Lo vamos a escuchar en estos días una vez más. Eran una pareja joven y la mujer estaba embarazada. Tuvieron que viajar bastantes kilómetros sin muchas comodidades y con el riesgo para el bebé que su madre lleva en su seno. Fue por una especie de real decreto de esos que te imponen los mandamases sin contemplaciones, y tuvieron que ir al pueblo del marido, donde estaba su censo electoral. Pero nos dice bien el cronista evangélico: no encontraban posada. Ni la familia, ni los amigos, ni los vecinos. Hasta que, finalmente, apareció algún generoso donante que prestó lo que tenía: un establo donde guarecerse en aquellas calendas de diciembre.

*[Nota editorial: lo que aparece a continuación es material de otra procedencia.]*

(* ===== verification/Lifecycle.v ===== *)
(** * The idle watchdog of a connection (src/connection.go)

    An open connection is watched in every run: whatever it does leaves the
    watchdog armed or closes the connection, and the watchdog closes it
    exactly when nothing has been received for the idle timeout. *)

From stdpp Require Import strings.
From S2P Require Import Prelude Constants Cid Frame Packet AckTracker FlowControl Mtud.
From S2P Require Import PacketManager AckExchange Stream Pacing Congestion Connection Recovery ConnReach.
From S2P Require Import Dispatch.

(** The life cycle stays as it is, or the connection has been closed; the time
    of the last packet stays. *)
Definition lives (c c' : Connection) : Prop :=
  lastActivity (life c') = lastActivity (life c) /\ (life c' = life c \/ closeCh (life c') = true).

#[export] Instance lives_preorder : PreOrder lives.
Proof.
  split; [by split; [|left]|]. intros a b c [A1 H1] [A2 H2]. split; [congruence|].
  destruct H2 as [E2|H2]; [|by right]. rewrite E2. destruct H1 as [E1|H1]; [left; congruence | by right].
Qed.

Lemma lives_eq c c' : life c' = life c -> lives c c'.
Proof. intros E. split; [by rewrite E | by left]. Qed.

Lemma same_lives c c' : same c c' -> lives c c'.
Proof. intros E. apply lives_eq, (same_life E). Qed.

Lemma closeInternal_lives now code reason announce c : lives c (closeInternal now code reason announce c).
Proof.
  unfold closeInternal. destruct (closeOnce (life c)); [done|]. split; [|by right]. destruct announce; [|done].
  cbn [close_end life lastActivity]. by rewrite (same_life (sendFrames_same now _ (close_begin c))).
Qed.

Lemma on_stream_lives now id op c : lives c (on_stream now id op c).
Proof.
  rewrite on_stream_eq. case_match; [|done].
  exact (same_lives _ _ (exec_calls_same now _ (set_stream id (op s).1 c))).
Qed.

Section Packets.
Context {o : RangeOrder}.

Lemma handleStreamFrame_lives now pkt f c : lives c (handleStreamFrame now pkt f c).
Proof.
  unfold handleStreamFrame. assert (E : life (stream_for pkt f c).1 = life c).
  { unfold stream_for, accept_incoming. repeat case_match; by simplify_eq. }
  destruct (stream_for pkt f c) as [c1 [id|]]; cbn [fst] in E; [|by apply lives_eq].
  transitivity c1; [by apply lives_eq|].
  repeat case_match; try apply on_stream_lives; [|done]. etransitivity; apply on_stream_lives.
Qed.

Lemma handleFrame_lives now pkt c f : lives c (handleFrame now pkt c f).
Proof.
  assert (Hfound : forall op, lives c (on_found now pkt op c)).
  { intros op. unfold on_found. case_match; [apply on_stream_lives | done]. }
  destruct f; cbn [handleFrame]; try apply Hfound; try (by apply lives_eq); try apply same_lives, sendFrames_same.
  - apply same_lives, handleAckFrame_same.
  - apply handleStreamFrame_lives.
  - case_match; by apply lives_eq.
  - apply lives_eq. unfold handlePathResponse, completeMigration. repeat case_match; by simplify_eq.
  - unfold CloseConn, CloseWithError. apply closeInternal_lives.
Qed.

Lemma noteReceived_life now pkt c : life (noteReceived now pkt c) = life c.
Proof.
  unfold noteReceived. destruct (AckTracker.add _ _) as [r ooo]. cbv zeta. case_match; [|done].
  destruct (takeAckLocked _ _) as [a f]. exact (same_life (sendPacket_same now _ _ _ (set_acks a c))).
Qed.

Lemma HandlePacket_lives now pkt c : lives (note_arrival now pkt c) (HandlePacket now pkt c).
Proof.
  unfold HandlePacket. cbv zeta.
  transitivity (fold_left (handleFrame now pkt) (Frames pkt) (note_arrival now pkt c)).
  - generalize (note_arrival now pkt c). induction (Frames pkt) as [|f fs IH]; intros c0; [done|].
    cbn [fold_left]. etransitivity; [apply handleFrame_lives | apply IH].
  - case_match; [apply lives_eq, noteReceived_life | done].
Qed.
End Packets.

(** An open connection has not begun to close and its watchdog is armed. *)
Definition watched (c : Connection) : Prop := closeCh (life c) = false ->
  is_Some (idleTimer (life c)) /\ closeOnce (life c) = false /\
  connState (life c) <> ConnStateClosing /\ connState (life c) <> ConnStateClosed.

Lemma lives_watched c c' : lives c c' -> watched c -> watched c'.
Proof.
  intros [_ [E|H]] Hw Ho; [|congruence]. rewrite E in *. auto.
Qed.

Lemma conn_step_lives e c c' : conn_step e c c' ->
  lives c c' \/ (exists now pkt, lives (note_arrival now pkt c) c') \/
  (exists now, c' = armIdleCheck now c) \/ c' = establish c.
Proof.
  destruct 1 as [| |c' Hown]; [| |destruct Hown]; eauto 6 using HandlePacket_lives; try (by left; apply lives_eq);
    try (unfold onIdleCheck; case_match; [left; apply closeInternal_lives | eauto]); left.
  - exact (same_lives _ _ (exec_calls_same now calls (set_stream id s' c))).
  - apply lives_eq. unfold ackTimerFired. cbv zeta. case_match; [done|]. destruct (takeAckLocked _ _) as [a f].
    exact (same_life (sendPacket_same now _ _ _ (set_acks a c))).
  - unfold lossTimerFired. apply same_lives, report_same.
  - apply same_lives, onPtoTimeout_same.
  - apply same_lives, flushLost_same.
  - apply lives_eq. unfold OpenStream. by repeat case_match.
  - apply lives_eq. match goal with H : AcceptStream _ _ _ _ |- _ => by destruct H end.
  - unfold Ping. apply same_lives, sendFrames_same.
  - apply same_lives, sendFrames_same.
  - unfold CloseWithError. apply closeInternal_lives.
  - apply lives_eq. unfold observeAddr. by repeat case_match.
  - unfold sendControlTo. apply same_lives, send_same.
  - unfold migrate_start. match goal with |- lives _ (sendFrames _ _ ?x) => exact (same_lives _ _ (sendFrames_same now _ x)) end.
  - apply lives_eq. unfold migrate_finish in *. repeat case_match; by simplify_eq.
  - apply lives_eq. unfold enqueue. by case_match.
Qed.

Lemma conn_step_watched e c c' : conn_step e c c' -> watched c -> watched c'.
Proof.
  intros [H|[(now & pkt & H)|[[now ->]| ->]]]%conn_step_lives Hw; [by eapply lives_watched..| |].
  - unfold armIdleCheck. destruct (closeCh (life c)) eqn:E; [done|]. intros _.
    destruct (Hw E) as (_ & Ho & Hs). split; [by eexists | by split].
  - intros Ho. destruct (Hw Ho) as (Ht & Hc & _). by split_and!.
Qed.

Lemma reach_watched e c : conn_reach e c -> watched c.
Proof.
  induction 1 as [now local remote la ra i h _ _|c c' _ IH Hs]; [|by eapply conn_step_watched].
  intros _. by split_and!.
Qed.

(** C28. The idle timeout works. In every run the watchdog of an open connection
    is armed; the timeout is at least [MaxIdleTimeout] and three probe
    timeouts; every received packet restarts it; when the watchdog runs before
    the timeout it arms itself again for a second later and changes nothing
    else; once nothing has been received for the timeout it closes the
    connection without sending anything, and resets every stream. *)
Theorem idle_watchdog (o : RangeOrder) (exact : bool) (c : Connection) (now : Z) :
  conn_reach exact c -> closeCh (life c) = false ->
  let c' := onIdleCheck now c in let l := life c in
  is_Some (idleTimer l) /\
  MaxIdleTimeout <= idleTimeout c /\ 3 *i PTO (c_cc c) <= idleTimeout c /\
  (forall pkt, lastActivity (life (HandlePacket now pkt c)) = now) /\
  (timeSub now (lastActivity l) < idleTimeout c ->
     c' = set_life (MkLife (connState l) (lastActivity l) (Some (now + idleCheckInterval)) (closeOnce l) (closeCh l)
       (closeReported l)) c) /\
  (idleTimeout c <= timeSub now (lastActivity l) ->
     ConnState c' = ConnStateClosed /\ closeCh (life c') = true /\ idleTimer (life c') = None /\ wire c' = wire c /\
     forall id, streams (table c') !! id = (fun s => DeliverReset s ErrorConnectionTimeout) <$> streams (table c) !! id).
Proof.
  intros Hr Ho. cbv zeta. destruct (reach_watched _ _ Hr Ho) as (Ht & Hc & Hs1 & Hs2). unfold onIdleCheck, idleExpired.
  rewrite decide_False by (by intros [?|?]). split_and!; [done | | | | |].
  - unfold idleTimeout. case_match; lia.
  - unfold idleTimeout. case_match; lia.
  - intros pkt. apply (HandlePacket_lives now pkt c).
  - intros Hl. rewrite (proj2 (Z.leb_gt _ _)) by done. unfold armIdleCheck. by rewrite Ho.
  - intros Hl. rewrite (proj2 (Z.leb_le _ _)) by done. unfold closeInternal. rewrite Hc. split_and!; try done.
    intros id. cbn [close_end table streams]. apply lookup_fmap.
Qed.

Lemma idle_watchdog_witness : ConnState (onIdleCheck (ms 40000) run_acked) = ConnStateClosed.
Proof.
  destruct (idle_watchdog key_order true run_acked (ms 40000) (run_acked_reach true))
    as (_ & _ & _ & _ & _ & H); [by vm_compute|]. apply H. apply Z.leb_le. by vm_compute.
Defined.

Conocemos la historia. La adornamos de tantos modos, la festejamos también, y organizamos piadosos jolgorios, comidas de empresa y cenas en familia, holganzas escolares, y luz por las calles junto a escaparates adornados para la ocasión. Los famosos belenes, los árboles con bolas de colores y espumillón. La música típica de estos días entrañables, y como fuente y culmen de todo esto, las celebraciones religiosas de la Navidad cristiana, que nos permite mirar hacia ese Nacimiento revestido de buen gusto y mucho arte, recordatorio viviente del acontecimiento que sucedió hace dos mil años.
En estos días volvemos a mirar lo que ya dejó de ser noticia: tantos hermanos y hermanas nuestros que no tienen posada tampoco. En algún momento se han utilizado sus tragedias para hacerse una foto y colocarse medallas, encaramándose al podio del populismo al uso y dejarse mecer por la ovación de los incautos. Pero terminado el aplauso y no dando más de sí el guiño, los pobres se abandonan y se cierra a cal y canto las puertas a las que siguen llamando otros menesterosos que vienen buscando una posada donde descansar las pesadillas que les persiguen: guerras, violencia, terrorismo, persecución, hambre.
Pueden ser los hispanos que quieren asomar sus cabezas en el coloso americano, o los palestinos que no logran colarse en Israel, los fugitivos del terrorismo islámico, o los parias africanos que vienen nadando hasta las playas de occidente. No vienen en coches blindados, no son berlinas de lujo, y sus pateras no atracan en los puertos deportivos de la “jet set”. Siempre habrá un trozo de humanidad en la que se reedita con lágrimas propias, aquel llanto de José cuando no encontraba para María una posada en la noche de Belén.
En nuestros lares no estamos exentos. Ha ocurrido estos días con esos otros pobres que los cristianos de Asturias queremos acoger en el CEA (Centro de Encuentro y Atención), uno de los servicios que presta nuestra Cáritas diocesana para personas jóvenes que quieren salir del infierno de la droga con un proceso de rehabilitación que tiene en ese centro su primer paso. El rechazo que han sufrido esas personas y cuantos les ayudamos, es una nueva versión de la insolidaridad de una sociedad egoísta que se cierra en sus posadas para no dar cabida a los que sufren tantas intemperies. Decía el Papa Francisco: «Tener dudas y temores no es un pecado. El pecado es dejar que estos miedos determinen nuestras respuestas, condicionen nuestras elecciones, comprometan el respeto y la generosidad, alimenten el odio y el rechazo». El CEA es un centro de Iglesia, de Cáritas. Acogemos a estos hermanos para sacarlos de ese mundo que los destruye, no para fomentar lo que corrompe sus vidas para siempre. Son quienes han sido abandonados por tantos, incluyendo amigos y familiares. El CEA no mancha un barrio, ni lo pone en riesgo de droga y otras corrupciones, sino que abre una posada, la última quizás, para que salgan adelante estos hermanos, rehabiliten su maltrecha dignidad y la deriva de su prematura muerte. Nuestra posada tiene puertas abiertas para quienes, abandonados por todos, necesitan ser acogidos samaritanamente.